Items from a data source

-------

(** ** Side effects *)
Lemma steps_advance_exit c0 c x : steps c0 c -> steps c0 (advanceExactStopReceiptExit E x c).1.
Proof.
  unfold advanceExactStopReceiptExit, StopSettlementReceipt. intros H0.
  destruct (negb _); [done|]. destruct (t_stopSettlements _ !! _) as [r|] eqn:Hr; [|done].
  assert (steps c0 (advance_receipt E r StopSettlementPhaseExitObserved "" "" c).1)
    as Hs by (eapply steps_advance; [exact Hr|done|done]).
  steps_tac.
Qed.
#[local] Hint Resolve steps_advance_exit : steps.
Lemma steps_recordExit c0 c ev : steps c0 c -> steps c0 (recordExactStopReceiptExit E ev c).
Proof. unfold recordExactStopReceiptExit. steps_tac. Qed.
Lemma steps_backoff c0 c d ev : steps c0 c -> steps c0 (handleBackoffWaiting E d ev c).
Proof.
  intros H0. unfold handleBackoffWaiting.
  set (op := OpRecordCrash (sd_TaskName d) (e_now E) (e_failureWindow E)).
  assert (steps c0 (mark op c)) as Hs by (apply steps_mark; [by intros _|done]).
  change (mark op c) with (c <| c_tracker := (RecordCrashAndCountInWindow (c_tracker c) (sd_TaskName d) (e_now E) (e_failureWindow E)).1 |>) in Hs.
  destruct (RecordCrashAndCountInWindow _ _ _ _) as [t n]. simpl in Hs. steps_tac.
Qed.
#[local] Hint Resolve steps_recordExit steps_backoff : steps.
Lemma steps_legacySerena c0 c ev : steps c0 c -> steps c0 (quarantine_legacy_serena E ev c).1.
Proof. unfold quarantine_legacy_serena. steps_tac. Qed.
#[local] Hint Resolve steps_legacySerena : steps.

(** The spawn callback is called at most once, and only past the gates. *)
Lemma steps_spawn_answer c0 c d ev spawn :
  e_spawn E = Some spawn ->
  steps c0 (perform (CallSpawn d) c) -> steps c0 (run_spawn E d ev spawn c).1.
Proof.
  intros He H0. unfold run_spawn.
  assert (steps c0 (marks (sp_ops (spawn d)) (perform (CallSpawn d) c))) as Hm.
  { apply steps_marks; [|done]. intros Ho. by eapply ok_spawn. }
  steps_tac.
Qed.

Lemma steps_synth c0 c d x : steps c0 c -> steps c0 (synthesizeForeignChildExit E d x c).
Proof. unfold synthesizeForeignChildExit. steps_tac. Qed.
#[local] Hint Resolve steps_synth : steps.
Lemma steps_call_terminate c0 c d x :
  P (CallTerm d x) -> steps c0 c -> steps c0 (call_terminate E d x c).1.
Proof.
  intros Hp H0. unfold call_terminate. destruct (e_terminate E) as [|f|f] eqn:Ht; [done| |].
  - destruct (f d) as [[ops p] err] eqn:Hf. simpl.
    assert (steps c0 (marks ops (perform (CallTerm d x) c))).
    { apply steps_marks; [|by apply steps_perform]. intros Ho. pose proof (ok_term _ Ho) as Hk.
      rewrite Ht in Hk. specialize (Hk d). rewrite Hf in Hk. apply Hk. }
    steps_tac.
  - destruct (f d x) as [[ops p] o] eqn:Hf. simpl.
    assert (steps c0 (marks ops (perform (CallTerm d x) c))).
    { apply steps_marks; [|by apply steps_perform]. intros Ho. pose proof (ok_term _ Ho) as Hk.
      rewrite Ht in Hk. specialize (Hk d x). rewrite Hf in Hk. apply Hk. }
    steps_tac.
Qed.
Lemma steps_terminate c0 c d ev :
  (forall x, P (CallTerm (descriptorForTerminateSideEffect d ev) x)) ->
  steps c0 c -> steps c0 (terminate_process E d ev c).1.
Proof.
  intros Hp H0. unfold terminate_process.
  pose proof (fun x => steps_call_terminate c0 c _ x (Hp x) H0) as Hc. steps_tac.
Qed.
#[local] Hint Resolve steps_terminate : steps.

-------

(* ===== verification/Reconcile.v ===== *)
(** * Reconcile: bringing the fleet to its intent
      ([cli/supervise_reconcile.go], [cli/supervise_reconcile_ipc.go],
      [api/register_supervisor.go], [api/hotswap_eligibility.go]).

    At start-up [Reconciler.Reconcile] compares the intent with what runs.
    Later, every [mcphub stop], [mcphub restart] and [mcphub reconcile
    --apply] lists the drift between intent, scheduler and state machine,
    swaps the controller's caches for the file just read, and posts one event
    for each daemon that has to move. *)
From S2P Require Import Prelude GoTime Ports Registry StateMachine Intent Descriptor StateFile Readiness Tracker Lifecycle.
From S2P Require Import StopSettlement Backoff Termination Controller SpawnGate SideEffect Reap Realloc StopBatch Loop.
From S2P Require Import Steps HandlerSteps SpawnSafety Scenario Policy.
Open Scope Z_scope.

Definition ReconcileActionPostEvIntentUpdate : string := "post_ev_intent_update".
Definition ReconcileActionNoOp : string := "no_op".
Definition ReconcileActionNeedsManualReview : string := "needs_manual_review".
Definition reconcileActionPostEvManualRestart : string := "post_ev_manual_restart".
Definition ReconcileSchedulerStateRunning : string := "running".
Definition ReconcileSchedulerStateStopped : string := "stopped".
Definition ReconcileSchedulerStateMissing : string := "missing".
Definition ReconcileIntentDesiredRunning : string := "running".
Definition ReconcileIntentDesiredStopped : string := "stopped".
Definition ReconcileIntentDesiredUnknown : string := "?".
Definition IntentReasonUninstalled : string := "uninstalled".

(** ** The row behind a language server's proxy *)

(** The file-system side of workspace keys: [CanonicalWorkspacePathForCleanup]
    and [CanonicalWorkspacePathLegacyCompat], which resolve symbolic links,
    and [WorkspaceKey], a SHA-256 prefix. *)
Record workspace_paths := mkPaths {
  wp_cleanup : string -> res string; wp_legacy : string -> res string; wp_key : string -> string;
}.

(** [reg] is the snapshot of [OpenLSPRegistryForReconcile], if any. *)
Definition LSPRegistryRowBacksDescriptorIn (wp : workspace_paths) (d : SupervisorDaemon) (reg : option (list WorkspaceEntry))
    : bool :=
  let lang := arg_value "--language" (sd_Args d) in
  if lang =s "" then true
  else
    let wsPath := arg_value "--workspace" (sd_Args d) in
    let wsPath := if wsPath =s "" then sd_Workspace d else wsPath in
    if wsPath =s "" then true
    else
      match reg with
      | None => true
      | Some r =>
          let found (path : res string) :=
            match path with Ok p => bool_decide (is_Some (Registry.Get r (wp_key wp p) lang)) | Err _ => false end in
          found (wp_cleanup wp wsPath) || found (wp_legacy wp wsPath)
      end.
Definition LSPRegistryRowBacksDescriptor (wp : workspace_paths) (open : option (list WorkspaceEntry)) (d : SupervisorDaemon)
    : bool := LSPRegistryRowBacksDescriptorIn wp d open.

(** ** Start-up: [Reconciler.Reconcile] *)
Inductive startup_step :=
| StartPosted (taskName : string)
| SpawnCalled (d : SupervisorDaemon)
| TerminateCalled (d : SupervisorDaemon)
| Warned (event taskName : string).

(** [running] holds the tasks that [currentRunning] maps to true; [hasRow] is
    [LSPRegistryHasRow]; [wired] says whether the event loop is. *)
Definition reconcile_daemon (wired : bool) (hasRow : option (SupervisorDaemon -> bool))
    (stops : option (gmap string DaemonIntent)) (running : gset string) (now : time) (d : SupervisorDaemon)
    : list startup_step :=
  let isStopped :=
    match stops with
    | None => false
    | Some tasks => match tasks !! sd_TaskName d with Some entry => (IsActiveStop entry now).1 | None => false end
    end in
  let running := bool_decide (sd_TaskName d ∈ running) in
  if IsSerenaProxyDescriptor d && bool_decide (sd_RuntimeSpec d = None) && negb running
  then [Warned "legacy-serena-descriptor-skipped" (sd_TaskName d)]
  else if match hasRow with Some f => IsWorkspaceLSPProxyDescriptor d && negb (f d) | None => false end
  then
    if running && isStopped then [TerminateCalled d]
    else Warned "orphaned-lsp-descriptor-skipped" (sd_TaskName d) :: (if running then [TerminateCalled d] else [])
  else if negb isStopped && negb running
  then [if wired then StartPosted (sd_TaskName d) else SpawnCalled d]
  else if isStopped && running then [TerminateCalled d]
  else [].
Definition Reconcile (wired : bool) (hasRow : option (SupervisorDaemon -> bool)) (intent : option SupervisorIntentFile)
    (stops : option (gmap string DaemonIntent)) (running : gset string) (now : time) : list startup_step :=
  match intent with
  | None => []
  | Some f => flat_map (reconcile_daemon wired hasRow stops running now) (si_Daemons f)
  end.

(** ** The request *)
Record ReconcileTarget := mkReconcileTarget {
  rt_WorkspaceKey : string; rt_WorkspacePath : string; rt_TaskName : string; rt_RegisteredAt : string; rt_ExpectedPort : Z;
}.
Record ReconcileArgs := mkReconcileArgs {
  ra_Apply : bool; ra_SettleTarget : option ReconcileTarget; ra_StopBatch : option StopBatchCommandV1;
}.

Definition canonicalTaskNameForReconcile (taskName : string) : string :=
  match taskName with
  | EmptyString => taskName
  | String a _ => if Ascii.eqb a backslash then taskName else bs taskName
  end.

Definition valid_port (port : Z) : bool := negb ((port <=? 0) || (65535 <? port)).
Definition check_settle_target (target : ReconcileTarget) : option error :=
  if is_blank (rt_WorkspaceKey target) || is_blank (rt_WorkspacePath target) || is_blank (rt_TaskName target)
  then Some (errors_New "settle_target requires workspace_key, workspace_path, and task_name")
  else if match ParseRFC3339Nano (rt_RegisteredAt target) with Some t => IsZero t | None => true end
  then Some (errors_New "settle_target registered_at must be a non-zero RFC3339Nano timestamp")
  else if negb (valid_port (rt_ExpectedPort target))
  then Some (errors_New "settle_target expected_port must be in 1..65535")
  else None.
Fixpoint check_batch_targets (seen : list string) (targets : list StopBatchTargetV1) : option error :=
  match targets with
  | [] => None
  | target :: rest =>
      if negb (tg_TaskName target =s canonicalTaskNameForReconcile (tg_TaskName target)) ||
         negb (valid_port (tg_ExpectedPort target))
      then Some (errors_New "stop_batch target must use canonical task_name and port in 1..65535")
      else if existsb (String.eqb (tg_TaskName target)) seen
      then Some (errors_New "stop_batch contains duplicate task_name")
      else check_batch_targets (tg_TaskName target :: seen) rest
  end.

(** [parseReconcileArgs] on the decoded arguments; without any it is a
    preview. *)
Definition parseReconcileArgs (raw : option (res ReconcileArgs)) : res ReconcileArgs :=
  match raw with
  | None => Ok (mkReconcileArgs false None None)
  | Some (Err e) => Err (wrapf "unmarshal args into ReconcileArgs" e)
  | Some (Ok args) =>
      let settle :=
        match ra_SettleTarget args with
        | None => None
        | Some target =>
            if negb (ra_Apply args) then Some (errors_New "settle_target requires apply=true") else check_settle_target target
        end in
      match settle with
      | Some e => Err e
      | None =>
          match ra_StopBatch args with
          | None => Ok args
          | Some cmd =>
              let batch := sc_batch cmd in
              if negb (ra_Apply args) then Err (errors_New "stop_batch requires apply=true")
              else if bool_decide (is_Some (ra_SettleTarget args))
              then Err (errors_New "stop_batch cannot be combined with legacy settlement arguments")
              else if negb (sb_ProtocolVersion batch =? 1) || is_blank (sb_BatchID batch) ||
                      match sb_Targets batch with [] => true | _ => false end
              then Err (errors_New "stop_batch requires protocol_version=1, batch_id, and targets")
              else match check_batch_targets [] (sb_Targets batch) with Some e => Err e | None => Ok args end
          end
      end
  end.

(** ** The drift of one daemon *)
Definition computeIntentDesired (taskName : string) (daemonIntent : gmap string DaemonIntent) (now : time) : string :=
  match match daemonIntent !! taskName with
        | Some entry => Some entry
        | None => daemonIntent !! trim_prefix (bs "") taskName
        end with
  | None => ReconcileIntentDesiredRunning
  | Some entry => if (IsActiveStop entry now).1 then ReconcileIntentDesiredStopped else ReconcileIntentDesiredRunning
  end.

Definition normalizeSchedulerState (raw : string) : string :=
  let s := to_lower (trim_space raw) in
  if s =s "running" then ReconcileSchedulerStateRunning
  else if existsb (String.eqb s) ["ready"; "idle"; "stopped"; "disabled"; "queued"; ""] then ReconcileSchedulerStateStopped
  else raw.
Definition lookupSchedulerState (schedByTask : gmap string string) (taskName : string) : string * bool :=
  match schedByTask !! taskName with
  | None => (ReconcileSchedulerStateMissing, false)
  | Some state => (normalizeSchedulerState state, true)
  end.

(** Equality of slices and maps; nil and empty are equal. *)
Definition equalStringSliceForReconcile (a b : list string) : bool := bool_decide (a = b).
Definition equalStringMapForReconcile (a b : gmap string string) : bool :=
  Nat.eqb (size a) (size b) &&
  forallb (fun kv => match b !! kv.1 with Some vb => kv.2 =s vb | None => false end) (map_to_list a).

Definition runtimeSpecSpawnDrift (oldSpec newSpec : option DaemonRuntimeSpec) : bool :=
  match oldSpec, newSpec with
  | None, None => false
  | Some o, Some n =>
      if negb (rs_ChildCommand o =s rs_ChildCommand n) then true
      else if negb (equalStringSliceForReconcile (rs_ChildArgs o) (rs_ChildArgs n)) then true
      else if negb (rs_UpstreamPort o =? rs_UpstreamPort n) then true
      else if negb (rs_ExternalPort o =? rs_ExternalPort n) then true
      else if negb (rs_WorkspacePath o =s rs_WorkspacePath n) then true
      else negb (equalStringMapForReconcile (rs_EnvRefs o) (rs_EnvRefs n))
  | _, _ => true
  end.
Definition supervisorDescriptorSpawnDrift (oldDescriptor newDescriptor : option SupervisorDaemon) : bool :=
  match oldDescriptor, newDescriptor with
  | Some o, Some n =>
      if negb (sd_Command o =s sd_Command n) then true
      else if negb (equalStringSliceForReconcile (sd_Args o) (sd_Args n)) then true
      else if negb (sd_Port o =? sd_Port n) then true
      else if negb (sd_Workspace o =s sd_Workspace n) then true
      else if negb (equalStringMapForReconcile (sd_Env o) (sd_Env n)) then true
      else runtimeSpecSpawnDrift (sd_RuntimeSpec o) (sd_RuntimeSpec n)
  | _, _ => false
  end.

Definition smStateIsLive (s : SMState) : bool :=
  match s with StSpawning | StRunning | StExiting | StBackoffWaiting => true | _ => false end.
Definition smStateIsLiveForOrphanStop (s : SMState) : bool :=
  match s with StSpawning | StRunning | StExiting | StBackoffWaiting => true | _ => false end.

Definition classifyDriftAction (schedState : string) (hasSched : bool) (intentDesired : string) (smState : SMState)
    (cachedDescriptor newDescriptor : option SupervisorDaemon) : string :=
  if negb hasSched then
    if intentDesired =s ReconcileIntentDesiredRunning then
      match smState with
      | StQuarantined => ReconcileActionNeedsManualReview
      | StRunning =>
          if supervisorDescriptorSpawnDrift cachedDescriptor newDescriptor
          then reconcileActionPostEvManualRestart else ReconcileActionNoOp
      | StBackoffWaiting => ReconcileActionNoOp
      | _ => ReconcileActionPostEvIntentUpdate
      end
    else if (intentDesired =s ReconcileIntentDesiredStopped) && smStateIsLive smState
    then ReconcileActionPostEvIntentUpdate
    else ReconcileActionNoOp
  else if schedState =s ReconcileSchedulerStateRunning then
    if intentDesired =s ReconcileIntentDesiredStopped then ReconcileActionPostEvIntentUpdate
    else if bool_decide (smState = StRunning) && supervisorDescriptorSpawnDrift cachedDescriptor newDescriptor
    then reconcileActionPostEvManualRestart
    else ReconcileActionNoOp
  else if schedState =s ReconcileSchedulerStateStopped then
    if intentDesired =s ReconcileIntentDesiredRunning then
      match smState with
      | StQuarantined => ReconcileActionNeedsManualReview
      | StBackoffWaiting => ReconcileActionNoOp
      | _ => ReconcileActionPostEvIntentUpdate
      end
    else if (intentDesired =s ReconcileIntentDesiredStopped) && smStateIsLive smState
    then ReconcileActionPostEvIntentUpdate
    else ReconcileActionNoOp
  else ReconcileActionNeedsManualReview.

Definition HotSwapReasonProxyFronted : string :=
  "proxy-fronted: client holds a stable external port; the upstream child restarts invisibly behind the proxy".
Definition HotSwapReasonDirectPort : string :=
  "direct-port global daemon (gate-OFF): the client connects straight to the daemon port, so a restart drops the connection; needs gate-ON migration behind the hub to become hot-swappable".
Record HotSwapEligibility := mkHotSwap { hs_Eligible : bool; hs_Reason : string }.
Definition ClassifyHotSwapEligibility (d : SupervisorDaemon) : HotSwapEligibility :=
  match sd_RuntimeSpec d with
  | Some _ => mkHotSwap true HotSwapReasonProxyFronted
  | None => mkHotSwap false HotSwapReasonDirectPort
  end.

-------

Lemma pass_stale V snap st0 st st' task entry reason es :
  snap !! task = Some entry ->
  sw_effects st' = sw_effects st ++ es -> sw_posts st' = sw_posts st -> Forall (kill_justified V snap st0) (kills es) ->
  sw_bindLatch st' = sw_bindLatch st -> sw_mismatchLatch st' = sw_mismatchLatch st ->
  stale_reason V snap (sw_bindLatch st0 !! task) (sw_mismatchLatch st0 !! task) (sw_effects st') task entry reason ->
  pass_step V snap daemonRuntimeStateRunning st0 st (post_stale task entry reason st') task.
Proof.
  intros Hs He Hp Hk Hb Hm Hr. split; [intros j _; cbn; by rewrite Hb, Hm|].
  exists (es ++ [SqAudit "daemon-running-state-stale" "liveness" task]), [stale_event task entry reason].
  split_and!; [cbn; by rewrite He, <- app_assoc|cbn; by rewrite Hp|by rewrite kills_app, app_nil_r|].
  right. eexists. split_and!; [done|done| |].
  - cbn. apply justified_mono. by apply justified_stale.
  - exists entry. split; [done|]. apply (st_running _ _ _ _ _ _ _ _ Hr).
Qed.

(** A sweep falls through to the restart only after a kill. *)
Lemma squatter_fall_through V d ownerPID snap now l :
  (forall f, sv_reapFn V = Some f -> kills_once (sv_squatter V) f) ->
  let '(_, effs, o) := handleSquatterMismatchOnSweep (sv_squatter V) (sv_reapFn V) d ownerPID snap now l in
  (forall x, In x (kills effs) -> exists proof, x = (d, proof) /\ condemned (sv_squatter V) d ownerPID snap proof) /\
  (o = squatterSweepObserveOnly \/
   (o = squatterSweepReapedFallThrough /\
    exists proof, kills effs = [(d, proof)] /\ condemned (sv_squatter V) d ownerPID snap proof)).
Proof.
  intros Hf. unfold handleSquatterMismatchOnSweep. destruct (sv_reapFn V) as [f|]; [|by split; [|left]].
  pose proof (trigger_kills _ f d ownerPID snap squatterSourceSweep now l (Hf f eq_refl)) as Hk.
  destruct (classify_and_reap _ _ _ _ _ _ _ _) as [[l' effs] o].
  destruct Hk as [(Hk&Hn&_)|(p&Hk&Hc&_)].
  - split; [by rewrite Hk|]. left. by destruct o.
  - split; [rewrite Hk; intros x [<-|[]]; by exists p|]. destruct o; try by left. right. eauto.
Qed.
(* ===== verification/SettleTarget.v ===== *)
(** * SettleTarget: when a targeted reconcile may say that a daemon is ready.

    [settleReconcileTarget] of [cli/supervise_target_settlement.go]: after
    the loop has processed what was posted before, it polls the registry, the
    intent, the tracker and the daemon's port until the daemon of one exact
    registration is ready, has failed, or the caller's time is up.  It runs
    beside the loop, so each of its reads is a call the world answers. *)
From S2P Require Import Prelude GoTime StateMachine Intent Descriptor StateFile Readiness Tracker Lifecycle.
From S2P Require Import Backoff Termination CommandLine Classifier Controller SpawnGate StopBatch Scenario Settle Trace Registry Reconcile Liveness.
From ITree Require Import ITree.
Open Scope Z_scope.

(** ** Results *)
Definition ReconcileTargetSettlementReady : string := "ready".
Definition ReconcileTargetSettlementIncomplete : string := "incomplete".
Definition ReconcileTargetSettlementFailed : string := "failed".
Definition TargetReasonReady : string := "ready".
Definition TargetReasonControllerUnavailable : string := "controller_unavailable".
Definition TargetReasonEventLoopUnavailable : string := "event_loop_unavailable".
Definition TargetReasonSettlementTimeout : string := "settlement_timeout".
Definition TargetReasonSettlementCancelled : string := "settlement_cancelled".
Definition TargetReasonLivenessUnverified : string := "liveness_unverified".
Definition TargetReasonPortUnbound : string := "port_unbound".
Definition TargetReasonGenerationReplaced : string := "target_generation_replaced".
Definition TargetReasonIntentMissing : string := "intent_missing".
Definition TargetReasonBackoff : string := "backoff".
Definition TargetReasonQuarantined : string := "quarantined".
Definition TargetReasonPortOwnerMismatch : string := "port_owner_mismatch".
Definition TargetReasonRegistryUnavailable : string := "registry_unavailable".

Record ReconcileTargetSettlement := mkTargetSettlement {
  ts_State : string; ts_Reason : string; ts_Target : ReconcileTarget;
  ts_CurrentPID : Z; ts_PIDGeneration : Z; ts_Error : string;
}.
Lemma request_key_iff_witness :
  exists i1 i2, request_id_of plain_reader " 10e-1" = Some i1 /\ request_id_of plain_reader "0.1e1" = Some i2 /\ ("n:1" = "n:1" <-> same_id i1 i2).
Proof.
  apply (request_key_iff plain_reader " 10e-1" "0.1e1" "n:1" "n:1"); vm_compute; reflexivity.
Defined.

-------

● PROBLEM
Could you restate word for word the lines above, from the one that contains "(** ** Side effects *)" through the one that contains "assert (steps c0 (advance_receipt", and no others?

● ANSWER SPACE
(** ** Side effects *)
Lemma steps_advance_exit c0 c x : steps c0 c -> steps c0 (advanceExactStopReceiptExit E x c).1.
Proof.
  unfold advanceExactStopReceiptExit, StopSettlementReceipt. intros H0.
  destruct (negb _); [done|]. destruct (t_stopSettlements _ !! _) as [r|] eqn:Hr; [|done].
  assert (steps c0 (advance_receipt E r StopSettlementPhaseExitObserved "" "" c).1)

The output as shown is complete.